○10○

17.8K 1K 23
                                    

Keesokan paginya, kembali sebuah tinju mendarat di wajah Aji saat ia berusaha membangunkan Monica kembali.

“Kamu itu gak bisa baik-baik bangunnya ? Kemarin ditampar, hari ini ditinju. Besok apa lagi ?” Aji hampir mengamuk karena kali ini pukulan Monica luar biasa keras.

“Siapa suruh bangunin aku jam segini ??? Udah kubilang aku gak bisa bangun pagi !” balas Monica keras.

“Mas sengaja ! Kamu itu harus dibiasain bangun pagi. Jangan malas terus.” sewot Aji sambil mengelus pipinya yang memerah.

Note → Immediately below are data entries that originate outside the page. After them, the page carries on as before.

(** When no evaluator throws, the evaluation stage records exactly one
    result per evaluator, in order: the evaluator's own result, or a skipped
    result under the failure mode; it is degraded exactly when some evaluator
    failed, and under FailClosed with AnyBlock any failure blocks the event.
    A throwing evaluator aborts the stage. *)
Theorem eval_process_correct {W : Type} `{Clock W} (c : EvalStageConfig W) (event : Event) (w : W) :
  match run_all (ec_evaluators c) event (steady_now w).2 with
  | (Threw what, w') => eval_process c event w = (Threw what, w')
  | (Returned rs, w') => exists out,
      eval_process c event w = (Returned (Ok out), (steady_now w').2) /\
      so_evaluator_results out = imap (recorded (ec_failure_mode c)) rs /\
      length (so_evaluator_results out) = length rs /\
      so_verdict out = compose (ec_composition c) (so_evaluator_results out) /\
      so_degraded_reason out = (if any_failed rs then Degraded.EvaluatorError else Degraded.None) /\
      (ec_failure_mode c = FailClosed -> ec_composition c = AnyBlock -> any_failed rs = true ->
        so_verdict out = Block)
  end.
Proof.
  unfold eval_process, bindM, bindX, retM. destruct (steady_now w) as [start w1]. simpl snd.
  rewrite eval_loop_run_all.
  destruct (run_all (ec_evaluators c) event w1) as [[rs|what] w']; [|done].
  destruct (steady_now w') as [stop w2]. eexists. split; [done|]. simpl.
  split_and!; [done|by rewrite length_imap|done|done|].
  intros Hm Hc Hf. rewrite Hc, compose_any_block.
  change (max_over er_verdict Pass (imap (recorded (ec_failure_mode c)) rs) = Block).
  apply existsb_elem_of in Hf as (r & Hr & Hn). apply list_elem_of_lookup in Hr as [i Hi].
  assert (Hx : recorded (ec_failure_mode c) i r ∈ imap (recorded (ec_failure_mode c)) rs).
  { apply list_elem_of_lookup. exists i. by rewrite list_lookup_imap, Hi. }
  pose proof (max_over_upper er_verdict Pass _ _ Hx) as Hu.
  destruct r as [res|err]; [done|]. unfold verdict_le, recorded in Hu. rewrite Hm in Hu at 1.
  destruct (max_over er_verdict Pass _); simpl in Hu; (done || lia).
Qed.

(** C37: the polling loop of the inference stage always ends: with a steady clock
    that sleeping advances, [10 * timeout + 1] rounds per evaluator are enough
    for the stage to return one result per evaluator, whatever its workers do. *)
Theorem inference_always_returns {W : Type} `{TimedWorkers W} (c : InferenceStageConfig W)
    (event : Event) (w : W) (Ht : 0 <= nc_timeout c) :
  exists out, 
    (inference_process (await_fuel (nc_timeout c)) c event w).1 = Some (Ok out) /\
    length (so_evaluator_results out) = length (nc_evaluators c).
Proof.
  unfold inference_process, bindM, retM. destruct (steady_now w) as [start w1].
  destruct (inference_loop_returns c (nc_evaluators c) event Ht 0%nat w1) as (rs & bits & Heq & Hl).
  destruct (inference_loop _ c 0 (nc_evaluators c) event w1) as [out w2]. simpl in Heq. subst out.
  destruct (steady_now w2) as [stop w3]. eexists. split; [done|]. exact Hl.
Qed.

Lemma sample_law_sleep (ns w : Z) : w + ns <= (sleep_for ns w).2.
Proof. simpl. lia. Qed.

Lemma sample_law_now (w : Z) : w <= (steady_now w).1 <= (steady_now w).2.
Proof. simpl. lia. Qed.

#[local] Instance sample_timed : TimedWorkers Z := {
  time := fun w => w;
  law_now := sample_law_now;
  law_sleep := sample_law_sleep;
  law_spawn := fun _ _ w => Z.le_refl w;
  law_poll := fun _ w => Z.le_refl w;
  law_detach := fun _ w => Z.le_refl w;
  law_join := fun _ w => Z.le_refl w
}.

Lemma inference_always_returns_witness :
  exists out, (inference_process (await_fuel 5) (sample_inference 5) sample_event 0).1 = Some (Ok out) /\
    length (so_evaluator_results out) = 1%nat.
Proof.
  apply (inference_always_returns (sample_inference 5) sample_event 0). simpl. lia.
Defined.

(** Under WeightedScore an inference stage in FailClosed mode still passes
    the event when every evaluator failed or timed out (threshold not
    negative), although each recorded result says Block: skipped results do not
    count, and an empty average is 0. *)
Theorem weighted_fail_closed_passes (threshold : float32) (results : list EvaluatorResult)
    (Hall : Forall (fun r => exists id, r = inference_apply_failure_mode FailClosed id) results)
    (Ht : f_le f32_zero threshold = true) :
  inference_verdict WeightedScore threshold results = Pass /\
  Forall (fun r => er_verdict r = Block /\ er_skipped r = true) results.
Proof.
  assert (Hs : Forall (fun r => er_verdict r = Block /\ er_skipped r = true) results)
    by (eapply Forall_impl; [exact Hall|]; intros r [id ->]; done).
  split; [|done]. unfold inference_verdict. rewrite average_score_skipped.
  - rewrite bool_decide_eq_true_2 by done.
    assert (Hz : f_gt f32_zero threshold = false) by (by apply f_le_zero_not_gt).
    rewrite Hz. destruct results; done.
  - eapply Forall_impl; [exact Hs|]. naive_solver.
Qed.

“Ngapain juga aku bangun pagi-pagi ??? Gak ada juga yang bisa kukerjain.” ketus gadis itu.

“Cari kerjaan dong. Belajar masakmu gimana ? Kalau gak belajar, mas gak mau ngajarin kamu bahasa Inggris lagi. Biar sekalian kamu gak usah ketemu ama Bryan. Mau yang mana ???” Aji mendelik padanya.

“Wah jadi ngancam nih sekarang ???” Monica memelototi Aji.

“Tidak. Cuma memberimu pilihan. Kalau mau tidur ya sudah. Jangan cari mas lagi kalo butuh bantuan.” kata pria itu sambil ngeloyor keluar kamar.
Monica langsung terkejut dan dengan cepat mengejarnya.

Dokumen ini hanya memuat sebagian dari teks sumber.